Hypo-high-density lipoprotein cholesterolemia (hypo-HDL-C) contributes to the development of cardiovascular diseases. The hypothesis that the polygenic variants associated with hypo-HDL-C interact with lifestyle factors was examined in 58,701 middle-aged Korean adults who participated in the Korean Genome and Epidemiology Study (KoGES). Participants were categorized into the Low-HDL (case; n = 16,980) and Normal-HDL (n = 41,721) groups. The participants in the Low-HDL group were selected using the guideline-based cutoffs for hypo-HDL-C (<40 mg/dL for men and < 50 mg/dL for women) and included those taking medication for dyslipidemia. The genes associated with hypo-HDL-C were determined through a genome-wide association study (GWAS) in a city hospital-based cohort, and the results were validated in the Ansan/Anung study.
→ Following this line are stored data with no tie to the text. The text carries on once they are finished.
(** * The ALM operator's dispatch loop ([alm/alm.go])

    A shallow embedding of the controller in [alm.go]: the event handler that
    feeds the work queue, the worker that drains it and calls [sync], and
    [Run]'s start-up.  The collaborators the file only calls through Go
    interfaces (the rate-limiting work queue, the informer's indexer, the
    deployment installer, the key function) are type classes here; the
    controller code is written once over any instance of them. *)

From stdpp Require Import gmap strings list.

Set Warnings "-register-all,-clear-no-such-hyp".

(** ** Go values *)

(** What an [interface{}] inside unstructured content can hold. *)
Inductive value : Type :=
| VNil
| VString (s : string)
| VInt (z : Z)
| VBool (b : bool)
| VSlice (l : list value)
| VMap (m : gmap string value).

(** [m[k]] on a [map[string]interface{}]: the zero value [nil] when absent. *)
Definition index (m : gmap string value) (k : string) : value :=
  default VNil (m !! k).

(** A message built by [fmt]: the format and its arguments, kept apart. *)
Record formatted := Sprintf { format : string; args : list string }.

(** Go [error] values: [fmt.Errorf] and [errors.Wrap].  A Go [error] that may
    be [nil] is an [option error]. *)
Inductive error : Type :=
| Errorf (msg : formatted)
| Wrap (cause : error) (message : formatted).

Definition text (s : string) : formatted := Sprintf s [].

Module metav1.
Record ObjectMeta := { Namespace : string; Name : string }.
End metav1.

Module unstructured.
Record Unstructured := { Object : gmap string value }.
Definition UnstructuredContent (u : Unstructured) : gmap string value := Object u.
End unstructured.

(** Modelled from the spec: the [OperatorVersion] resource, whose declaration
    is not in [alm.go].  The fields are those [sync] reads: the namespace in
    the object's metadata, and the install strategy, a structured payload
    that carries the strategy discriminator. *)
Record OperatorVersionSpec := { InstallStrategy : unstructured.Unstructured }.
Record OperatorVersion := { ObjectMeta : metav1.ObjectMeta; Spec : OperatorVersionSpec }.

(** An [interface{}] as the informer and the handlers pass it around: a
    pointer to an [OperatorVersion], or any other dynamic value ([nil] is
    [AnyValue VNil]). *)
Inductive any : Type :=
| AnyValue (v : value)
| AnyOperatorVersion (p : OperatorVersion).

(** ** The collaborators' interfaces *)

(** What [queue.Get()] does: hand out an item, report shutdown, or block. *)
Inductive got (Q : Type) : Type :=
| Item (key : string) (q : Q)
| Quit (q : Q)
| Blocks.
Arguments Item {Q} key q.
Arguments Quit {Q} q.
Arguments Blocks {Q}.

(** [workqueue.RateLimitingInterface].  The controller only ever adds string
    keys ([enqueue] adds [key string]), so items are strings. *)
Class RateLimitingInterface (Q : Type) := {
  Add : string → Q → Q;
  Get : Q → got Q;
  Done : string → Q → Q;
  Forget : string → Q → Q;
  AddRateLimited : string → Q → Q;
  ShutDown : Q → Q
}.

(** [cache.Indexer], of which the controller uses [GetByKey] only. *)
Class Indexer (I : Type) := {
  GetByKey : I → string → any * bool * option error
}.

(** The operator client, with the two calls made through it: the discovery
    request [ServerVersion()], and the deployment installer's
    [Install(namespace, payload)], which acts on the cluster behind the client
    and reports an [error]. *)
Class ClientInterface (C : Type) := {
  ServerVersion : C → string * option error;
  Install : string → value → C → option error * C
}.

(** [cache.DeletionHandlingMetaNamespaceKeyFunc]. *)
Class KeyFunc := {
  DeletionHandlingMetaNamespaceKeyFunc : any → string * option error
}.

(** ** Observable calls *)

(** An argument of [log.Info]: a string, or an error value. *)
Inductive logarg : Type :=
| LStr (s : string)
| LErr (e : error).

Inductive event : Type :=
| LogInfo (fields : list logarg)
| HandleError (err : error)
| CallAdd (key : string)
| CallGet
| CallDone (key : string)
| CallForget (key : string)
| CallAddRateLimited (key : string)
| CallShutDown
| CallGetByKey (key : string)
| CallInstall (namespace : string) (payload : value)
| GoWorker
| GoInformerRun
| AwaitStop.

(** The calls on the work queue. *)
Definition queue_call (e : event) : bool :=
  match e with
  | CallAdd _ | CallGet | CallDone _ | CallForget _ | CallAddRateLimited _ | CallShutDown => true
  | _ => false
  end.

(** ** The controller *)

Section Controller.
Context {Q I C : Type}.
Context `{!RateLimitingInterface Q, !Indexer I, !ClientInterface C, !KeyFunc}.

(** The [Operator] struct together with what it acts on: the queue, the
    informer's indexer, the cluster behind [opClient], and the calls made so
    far, oldest first. *)
Record Operator := {
  queue : Q;
  informer : I;
  opClient : C;
  trace : list event
}.
(** * Verification of message-extractor's ingestion core

    Shallow embeddings of:
    - [ChunkedProcessor.process_chunked] and its checkpoint/results writes
      (src/src/utils/chunked_processor.py);
    - [safe_file_write] as used by [save_checkpoint]
      (src/src/utils/error_handling.py);
    - the SQLite projection of scripts/create_database.py and of
      import_whatsapp_to_database.py, with its triggers;
    - [ChatDatabaseCreator._normalize_phone];
    - [Contact.__eq__] / [Contact.__hash__] (src/schema.py). *)

From Stdlib Require Import List String Ascii ZArith Bool Arith Lia.
Import ListNotations.

(* ------------------------------------------------------------------ *)
(** ** Chunked processing engine *)
(* ------------------------------------------------------------------ *)

Module Chunked.

(** [ChunkProgress] (the timestamps [last_save_time] / [start_time] come
    from [datetime.now()] and play no role in the properties below; they
    are left out). *)
Record ChunkProgress := mkProgress {
  total_items : nat;
  processed_items : nat;
  successful_items : nat;
  failed_items : nat;
  skipped_items : nat;
  current_chunk : nat;
  total_chunks : nat;
  processed_ids : list string;
  failed_ids : list string
}.

(** [ChunkProgress()] with its [__post_init__]. *)
Definition fresh_progress : ChunkProgress :=
  mkProgress 0 0 0 0 0 0 0 [] [].

(** Python exceptions that matter here: [KeyboardInterrupt] is a
    [BaseException], every other error an [Exception]. The other
    [BaseException]s ([SystemExit], [GeneratorExit]) pass every
    [except Exception] of this code unhandled and are left out. *)
Inductive py_exn :=
| KeyboardInterrupt
| PyException (msg : string)
| ExtractionError (msg : string)
| ZeroDivisionError.

(** [isinstance(e, Exception)]. *)
Definition is_exception (e : py_exn) : bool :=
  match e with
  | KeyboardInterrupt => false
  | _ => true
  end.

(** What one call [process_func(item)] does. *)
Inductive call_result (R : Type) :=
| Returns (r : option R)
| Raises (e : py_exn).
Arguments Returns {R} r.
Arguments Raises {R} e.

(** One line of the newline-delimited results file: [json.dumps(result)]
    of one result, or of a list of results when a list is passed as one
    element of [results_batch] (line 222). *)
Inductive line (R : Type) :=
| Line (r : R)
| LineBatch (rs : list R).
Arguments Line {R} r.
Arguments LineBatch {R} rs.

(** A durable write issued by the processor, in program order. *)
Inductive write (R : Type) :=
| CheckpointWrite (p : ChunkProgress)
| ResultsWrite (ls : list (line R)).
Arguments CheckpointWrite {R} p.
Arguments ResultsWrite {R} ls.

(** Constructor arguments of [ChunkedProcessor]. *)
Record config := mkConfig {
  chunk_size : nat;
  save_interval : Z;
  isolated_errors : bool;
  has_result_file : bool
}.

(** The two files: [progress.json] and the results file. *)
Record disk (R : Type) := mkDisk {
  checkpoint_file : option ChunkProgress;
  result_file : list (line R)
}.
Arguments mkDisk {R} _ _.
Arguments checkpoint_file {R} _.
Arguments result_file {R} _.

Definition apply_write {R} (d : disk R) (w : write R) : disk R :=
  match w with
  | CheckpointWrite p => mkDisk (Some p) (result_file d)
  | ResultsWrite ls => mkDisk (checkpoint_file d) (result_file d ++ ls)
  end.

Definition disk_after {R} (d : disk R) (ws : list (write R)) : disk R :=
  fold_left apply_write ws d.

(** [load_checkpoint]: the constructor starts from [ChunkProgress()] and
    replaces it by the file's contents when there is one. *)
Definition load_checkpoint {R} (d : disk R) : ChunkProgress :=
  match checkpoint_file d with
  | Some p => p
  | None => fresh_progress
  end.

(** [save_checkpoint]: writes [asdict(self.progress)]. *)
Definition save_checkpoint {R} (p : ChunkProgress) : list (write R) :=
  [CheckpointWrite p].

(** [save_results]: nothing without a result file. *)
Definition save_results {R} (cfg : config) (batch : list (line R))
  : list (write R) :=
  if has_result_file cfg then [ResultsWrite batch] else [].

(** Python's [lst[-k:]]: for [k > 0] the last [k] elements (the whole
    list when [k] exceeds its length); [-0] is [0], so [k = 0] gives the
    whole list; for [k < 0], [-k] is a positive start index. *)
Definition py_last {A} (k : Z) (l : list A) : list A :=
  match k with
  | Z0 => l
  | Zpos p => skipn (List.length l - Pos.to_nat p) l
  | Zneg p => skipn (Pos.to_nat p) l
  end.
The genetic variants for the single nucleotide polymorphism (SNP)-SNP interaction were selected using a generalized multifactor dimensionality reduction analysis, and the polygenic risk score (PRS) generated was evaluated for interaction with lifestyle parameters. The participants with hypo-HDL-C showed a 1.45 and 1.36-fold higher association with myocardial infarction and stroke, respectively. The High-PRS with four SNPs, namely ZPR1_rs3741297, CETP_rs708272, BUD13_rs180327, and ALDH1A2_rs588136, and that with the 11q23.3 haplotype were positively associated with hypo-HDL-C by about 3 times, which was a 2.4-fold higher association than the PRS of 24 SNP with p < 5×10-8. The risk alleles of CETP_rs708272 and ALDH1A2_rs588136 were linked to increased expression in the heart and decreased in the brain, respectively. The selected SNPs were linked to the reverse cholesterol transport pathway, triglyceride-rich lipoprotein particle remodeling pathway, cholesterol storage, and macrophage-derived foam cell differentiation regulation. The PRS of the 4-SNP model interacted with energy intake and smoking status, while that of the haplotype interacted with a glycemic index of the diet, sulfur microbial diet, and smoking status. Adults with a genetic risk for hypo-HDL-C need to modulate their diet and smoking status to reduce their risk.